*** Begin section ***
(* ===== verification/RuleRun.v ===== *)
(** Whole runs of the engine with rule nodes.

    A registry gives every node a rule node, a batch executor or a native executor.  The
    rule sets have been accepted by the contract layer (RuleContract.v), which is what
    keeps a rule node from sending to a port it does not have (RuleDeployment.v); with
    the promise of RuleSystem.v the runs end as RunEnds.v says. *)

From Stdlib Require Import Lia.
From stdpp Require Import functions.
From S2P Require Import Prelude RustStr BTree Types Workflow Structure Topology Validation Errors Json Context Message Metadata MetadataSink Rules RuleEval Channel Ports PortsSpec Traffic RuleContract RuleNode RuleDeployment Wiring Engine Runtime EngineRun BatchNode NodeSystem OneShot RunInvariant RunCompletes RunEnds CliNode CliSystem CliCompletes RuleSystem.

Section property.
Context `{J : JsonNumber} `{!JsonDisplay} `{F : FloatDisplay} {S : Type} `{!MetadataSink S}
  `{M : !Mpsc PortPacket} `{!MpscDrop PortPacket}.
Context (workflow : WorkflowDefinition) (execution : ExecutionMetadata) (w : world (S := S))
  (rounds : list (list NodeId)).
Notation nodes := (WorkflowDefinition.nodes workflow).
Notation edges := (WorkflowDefinition.edges workflow).

(** What the registry gives a node other than the native executor. *)
Context (assigned : NodeId → option (BatchExecutor + RuleNode)).

Definition routed_executor (node : NodeDefinition) :
    (CliNativeExecutor + BatchExecutor) + RuleNode :=
  match assigned (NodeDefinition.id node) with
  | None => inl (inl (native_executor_of workflow node))
  | Some (inl invoke) => inl (inr invoke)
  | Some (inr rule_node) => inr rule_node
  end.

Definition routed_bound (node : NodeDefinition) : nat :=
  match assigned (NodeDefinition.id node) with
  | None => native_bound workflow node
  | Some (inl _) => batch_bound node
  | Some (inr _) => 5
  end.

(** What a node of each kind has sent when it has completed.  A rule node has found an
    answer to each packet, and has sent the packets its rule set routes. *)
Definition sent_as_told (token : CancellationToken) (node : NodeDefinition)
    (rcv snt : list (PortId * PortPacket)) : Prop :=
  let ctx := node_context workflow execution token node in
  match assigned (NodeDefinition.id node) with
  | None => route_packets ctx (length rcv) (routes_of workflow node) = Ok snt
  | Some (inl invoke) => ∃ out, invoke (batch_of rcv) = Ok out ∧ snt = batch_packets out
  | Some (inr rule_node) =>
      Forall (λ pp, is_ok (rule_answer ctx rule_node pp.2) = true) rcv
      ∧ snt = routed ctx (rule_set rule_node) ((λ pp, (packet_counter rule_node, pp.2)) <$> rcv)
  end.

(** The error a node of each kind may end the run with. *)
Definition own_error (token : CancellationToken) (node : NodeDefinition)
    (rcv : list (PortId * PortPacket)) (err : PureflowError) : Prop :=
  let ctx := node_context workflow execution token node in
  match assigned (NodeDefinition.id node) with
  | None => False
  | Some (inl invoke) => invoke (batch_of rcv) = Err err
  | Some (inr rule_node) =>
      ∃ packet, rcv = [(ident "in", packet)] ∧ rule_answer ctx rule_node packet = Err err
  end.

(** A rule node that the contract layer has accepted, and that is sent one packet at
    most. *)
Definition rule_node_deployed (node : NodeDefinition) (rule_node : RuleNode) : Prop :=
  NodeDefinition.input_ports node = [ident "in"]
  ∧ indegree workflow (NodeDefinition.id node) ≤ 1
  ∧ validate_rule_set workflow (NodeDefinition.id node) (rule_set rule_node) = Done (Ok tt).

Lemma deployed_admissible node rule_node :
  NoDup (node_names nodes) → node ∈ nodes → rule_node_deployed node rule_node →
  rule_admissible rule_node (NodeDefinition.input_ports node) (NodeDefinition.output_ports node)
    (indegree workflow (NodeDefinition.id node)).
Proof.
  intros Hnd Hnode (Hin & Hdeg & Hacc). split; [done|done|]. intros site a port.
  eapply accepted_action_port; [exact Hacc|]. by apply node_by_id_unique.
Qed.

Lemma completed_sent token node st rcv snt :
  node_result (E := (CliNativeExecutor + BatchExecutor) + RuleNode) st = Some (Ok tt) →
  accounts (routed_executor node) (node_context workflow execution token node) st rcv snt →
  sent_as_told token node rcv snt.
Proof.
  unfold sent_as_told, routed_executor.
  destruct (assigned _) as [[invoke|rule_node]|], st as [[st|st]|st]; try done; intros Hres Hacc.
  - destruct Hacc as [Hacc _]. destruct st as [| | |[]]; simplify_eq/=.
    destruct Hacc as (out & Hi & <-). by exists out.
  - destruct Hacc as [_ -> Htaken Hsent _ _]. destruct st as [n st taken].
    unfold rule_taken in Htaken. simpl in *. destruct st as [| | | |[]]; simplify_eq/=.
    destruct taken as [|[seq packet] [|]]; [by split|simpl|done].
    destruct Htaken as [-> Hok]. by split; [repeat constructor|].
  - destruct Hacc as [Hacc _]. destruct st as [| | |[]]; simplify_eq/=.
    by rewrite length_fmap in Hacc.
Qed.

(** C5. A run of the engine with rule nodes, components and native nodes ends, when: the
    workflow is valid and has no two edges between the same two nodes; the registry has
    an executor for each of its nodes; each rule node has one input port, [in], at most
    one edge into it, and a rule set that the contract layer accepts for it; each
    component fails or answers with at most one packet for each output port of its node;
    the message identifiers of the native nodes fit into an identifier; and the sink
    takes every record.  (Without the condition on components a run may wait for ever, see
    [component_run_deadlocks].)  Whatever the order of the turns, once every task has had
    enough rounds of turns every node has returned.  The result is [Ok] only when every
    node has completed: it has received exactly what was sent on the edges into it, and has sent
    what it is there for, a rule node the packet that its rule set routes.  Otherwise
    the result is the error of a component, or of a rule set that halts the run or
    routes a packet that no message identifier can be made for; it is never that a port
    is missing. *)
Theorem routed_run_ends
  (lookup : NodeId → result ((CliNativeExecutor + BatchExecutor) + RuleNode) PureflowError)
  (Hsink : ∀ sig (s : S) r, (sink_record sig s r).1 = Ok tt)
  (Hvalid : structurally_valid nodes edges) (Hports : Forall ports_distinct nodes)
  (Hacyclic : acyclic (arcs edges)) (Hsimple : NoDup (arcs edges))
  (Hfits : (N.of_nat (length nodes) ≤ USIZE_MAX)%N)
  (Hrounds : Forall (round workflow) rounds)
  (Hregistry : ∀ node, node ∈ nodes → lookup (NodeDefinition.id node) = Ok (routed_executor node))
  (Hmessages : ∀ node, node ∈ nodes → assigned (NodeDefinition.id node) = None →
     node_messages_named workflow execution node = true)
  (Hcomponents : ∀ node invoke, node ∈ nodes →
     assigned (NodeDefinition.id node) = Some (inl invoke) →
     batch_admissible invoke (NodeDefinition.output_ports node))
  (Hrules : ∀ node rule_node, node ∈ nodes →
     assigned (NodeDefinition.id node) = Some (inr rule_node) → rule_node_deployed node rule_node)
  (Henough : run_bound workflow routed_bound ≤ length rounds) :
  ∃ c starts w',
    prepare_run workflow execution lookup WorkflowRunPolicy.default None w
    = Done (Ok (c, starts), w')
    ∧ let C := whole_run workflow execution rounds c starts w' in
      let R := col_system C in
      let task node := sys_tasks R (NodeDefinition.id node) in
      (∀ node, node ∈ nodes → task_ended (task node) = true)
      ∧ match run_result C with
        | Ok _ => col_summary C = Ok (all_completed workflow)
            ∧ ∀ node, node ∈ nodes →
              task_at (task node) = TaskEnded (Ok tt)
              ∧ task_received (task node) ≡ₚ arriving workflow (sent_on R) (NodeDefinition.id node)
              ∧ sent_as_told (CancellationHandle.token c) node (task_received (task node))
                  (task_sent (task node))
        | Err err => ∃ node, node ∈ nodes ∧ task_at (task node) = TaskEnded (Err err)
            ∧ own_error (CancellationHandle.token c) node (task_received (task node)) err
        end.
Proof.
  destruct (one_shot_run_ends workflow execution routed_executor lookup routed_bound w rounds
    Hsink Hvalid Hports Hacyclic Hsimple Hfits Hregistry) as (c & starts & w' & Hprep & Hend & Hall);
    [|done|done|].
  { intros node token Hnode. specialize (Hmessages node Hnode). specialize (Hcomponents node).
    specialize (Hrules node). unfold routed_executor, routed_bound.
    destruct (assigned _) as [[invoke|rule_node]|].
    - by split; [apply Hcomponents|].
    - split; [|simpl; unfold rule_weight; simpl; lia].
      apply deployed_admissible; [apply Hvalid|done|by apply Hrules].
    - by apply native_node_admissible, Hmessages. }
  exists c, starts, w'. split; [exact Hprep|]. intros C R task.
  fold (whole_run workflow execution rounds c starts w') in Hend, Hall. fold C in Hend, Hall.
  split; [intros node; exact (run_ended_tasks workflow C node Hend)|].
  rewrite (run_ended_result workflow C Hend).
  destruct Hall as [[Herr Hall]|(node & err & Hnode & -> & Ht & Hf)].
  - rewrite Herr. split; [exact (run_ended_completed workflow C Hend Herr)|].
    intros node Hnode. destruct (Hall node Hnode) as (Ht & Hflow & st & Hres & Hacc).
    split_and!; [done|done|]. by eapply completed_sent.
  - exists node. split_and!; [done|done|]. unfold routed_executor in Hf. unfold own_error.
    destruct (assigned _) as [[invoke|rule_node]|]; exact Hf.
Qed.
End property.

(** ** Examples *)

Section examples.
#[local] Instance no_float_text : FloatDisplay := λ _, lit "float".
#[local] Instance no_json_text : JsonDisplay := λ _, lit "json".
Let edge (n p m q : string) : EdgeDefinition :=
  EdgeDefinition.new (EdgeEndpoint.new (ident n) (ident p)) (EdgeEndpoint.new (ident m) (ident q)).
Let execution : ExecutionMetadata := ExecutionMetadata.first_attempt (ident "run-1").
Let start : world (S := list MetadataRecord) := mk_world [] [] [].

(** A source, a router and two sinks. *)
Let router : NodeDefinition :=
  NodeDefinition.mk (ident "router") [ident "in"] [ident "high"; ident "low"].
Let nodes : list NodeDefinition :=
  [NodeDefinition.mk (ident "feed") [] [ident "out"]; router;
   NodeDefinition.mk (ident "first") [ident "in"] []; NodeDefinition.mk (ident "second") [ident "in"] []].
Let edges : list EdgeDefinition :=
  [edge "feed" "out" "router" "in"; edge "router" "high" "first" "in";
   edge "router" "low" "second" "in"].
Let wf : WorkflowDefinition := WorkflowDefinition.new (ident "flow") (WorkflowGraph.mk nodes edges).
Let rounds : list (list NodeId) := replicate 25 (node_names nodes).

Let rules (action : RuleAction) : RuleNode :=
  rule_node_new (RuleSet.mk (lit "orders") EvaluationStrategy.FirstMatch
    [Rule.mk (lit "all") (Condition.SourceNode (ident "feed")) action 0 []] RuleAction.Drop false).
Let assigned (action : RuleAction) (n : NodeId) : option (BatchExecutor + RuleNode) :=
  if decide (n = ident "router") then Some (inr (rules action)) else None.
Let lookup (action : RuleAction) (n : NodeId) :
    result ((CliNativeExecutor + BatchExecutor) + RuleNode) PureflowError :=
  match node_by_id nodes n with
  | Some node => Ok (routed_executor wf (assigned action) node)
  | None => Err (PureflowError.execution (lit "unknown node"))
  end.

Lemma router_valid :
  structurally_valid nodes edges ∧ acyclic (arcs edges) ∧ NoDup (arcs edges)
  ∧ Forall ports_distinct nodes ∧ Forall (round wf) rounds
  ∧ ∀ node, node ∈ nodes → node_messages_named wf execution node = true.
Proof.
  assert (Hg : WorkflowGraph.new nodes edges = Done (Ok (WorkflowGraph.mk nodes edges)))
    by (vm_compute; reflexivity).
  destruct (graph_new_outcome nodes edges) as [(_ & Hv & Ha & Hn)|(e & He & _)];
    [|rewrite Hg in He; discriminate He].
  split_and!; [exact Hv|exact Ha|exact Hn| |apply Forall_replicate; by intros n Hin|].
  { repeat apply Forall_cons_2; [..|constructor]; split; apply (bool_decide_eq_true_1 _); reflexivity. }
  intros node Hnode. repeat (apply elem_of_cons in Hnode as [->|Hnode]; [reflexivity|]). by inversion Hnode.
Qed.

(** The answer of the rule set to a packet is always to route it, or to drop it. *)
Lemma route_answers ctx packet :
  NodeContext.node_id ctx = ident "router" →
  is_ok (rule_answer ctx (rules (RuleAction.Route (ident "high"))) packet) = true.
Proof.
  intros Hid. unfold rule_answer.
  destruct (evaluate_ok (rule_set (rules (RuleAction.Route (ident "high")))) packet
    (packet_context ctx packet)) as [d Hd].
  rewrite Hd. destruct (decision_site _ _ _ _ Hd) as [[id|] Hs]; simpl in Hs.
  - destruct Hs as (r & Hin%list_elem_of_singleton & _ & Ha). subst r. simpl in Ha.
    simpl. rewrite <- Ha. simpl. unfold forward_packet. rewrite Hid. reflexivity.
  - simpl. by rewrite <- Hs.
Qed.

(** The run completes, and the router has sent what its rule set routes. *)
Lemma routed_run_ends_witness :
  run_bound wf (routed_bound wf (assigned (RuleAction.Route (ident "high")))) = 24
  ∧ let action := RuleAction.Route (ident "high") in
    ∃ c starts w',
      prepare_run wf execution (lookup action) WorkflowRunPolicy.default None start
      = Done (Ok (c, starts), w')
      ∧ let C := whole_run wf execution rounds c starts w' in
        let t := sys_tasks (col_system C) (ident "router") in
        run_result C = Ok tt
        ∧ task_sent t = routed (node_context wf execution (CancellationHandle.token c) router)
            (rule_set (rules action)) ((λ pp, (0%N, pp.2)) <$> task_received t).
Proof.
  destruct router_valid as (Hv & Ha & Hn & Hp & Hr & Hm).
  split; [reflexivity|]. intros action.
  destruct (routed_run_ends wf execution start rounds (assigned action) (lookup action)
    ltac:(done) Hv Hp Ha Hn ltac:(by vm_compute) Hr) as (c & starts & w' & Hprep & _ & Hres).
  - intros node Hnode. unfold lookup. by rewrite (node_by_id_unique nodes node (proj1 Hv) Hnode).
  - intros node Hnode _. exact (Hm node Hnode).
  - intros node invoke _. unfold assigned. destruct (decide _); discriminate.
  - intros node rule_node Hnode.
    repeat (apply elem_of_cons in Hnode as [->|Hnode]; [first [discriminate|
      intros [= <-]; split_and!; [reflexivity|apply (bool_decide_eq_true_1 _); reflexivity
        |vm_compute; reflexivity]]|]). by inversion Hnode.
  - apply (bool_decide_eq_true_1 _). reflexivity.
  - exists c, starts, w'. split; [exact Hprep|]. intros C. fold C in Hres. cbv zeta in Hres.
    destruct (run_result C) as [[]|err].
    + split; [reflexivity|]. destruct Hres as [_ Hall].
      destruct (Hall router ltac:(right; left)) as (_ & _ & _ & Hsent). exact Hsent.
    + exfalso. destruct Hres as (node & _ & _ & Hown). unfold own_error, assigned in Hown.
      destruct (decide (NodeDefinition.id node = ident "router")) as [Hid|]; [|exact Hown].
      destruct Hown as (packet & _ & Herr).
      pose proof (route_answers (node_context wf execution (CancellationHandle.token c) node) packet
        Hid) as Hok. fold action in Hok. rewrite Herr in Hok. discriminate Hok.
Defined.
End examples.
*** End section ***
> [Your assignment]:
Each line in the listing above from the one containing "run_result C = Ok tt" through the one containing "intros [= <-];" should be repeated exactly, and no other line.

> [Your solution]:
        run_result C = Ok tt
        ∧ task_sent t = routed (node_context wf execution (CancellationHandle.token c) router)
            (rule_set (rules action)) ((λ pp, (0%N, pp.2)) <$> task_received t).
Proof.
  destruct router_valid as (Hv & Ha & Hn & Hp & Hr & Hm).
  split; [reflexivity|]. intros action.
  destruct (routed_run_ends wf execution start rounds (assigned action) (lookup action)
    ltac:(done) Hv Hp Ha Hn ltac:(by vm_compute) Hr) as (c & starts & w' & Hprep & _ & Hres).
  - intros node Hnode. unfold lookup. by rewrite (node_by_id_unique nodes node (proj1 Hv) Hnode).
  - intros node Hnode _. exact (Hm node Hnode).
  - intros node invoke _. unfold assigned. destruct (decide _); discriminate.
  - intros node rule_node Hnode.
    repeat (apply elem_of_cons in Hnode as [->|Hnode]; [first [discriminate|
      intros [= <-]; split_and!; [reflexivity|apply (bool_decide_eq_true_1 _); reflexivity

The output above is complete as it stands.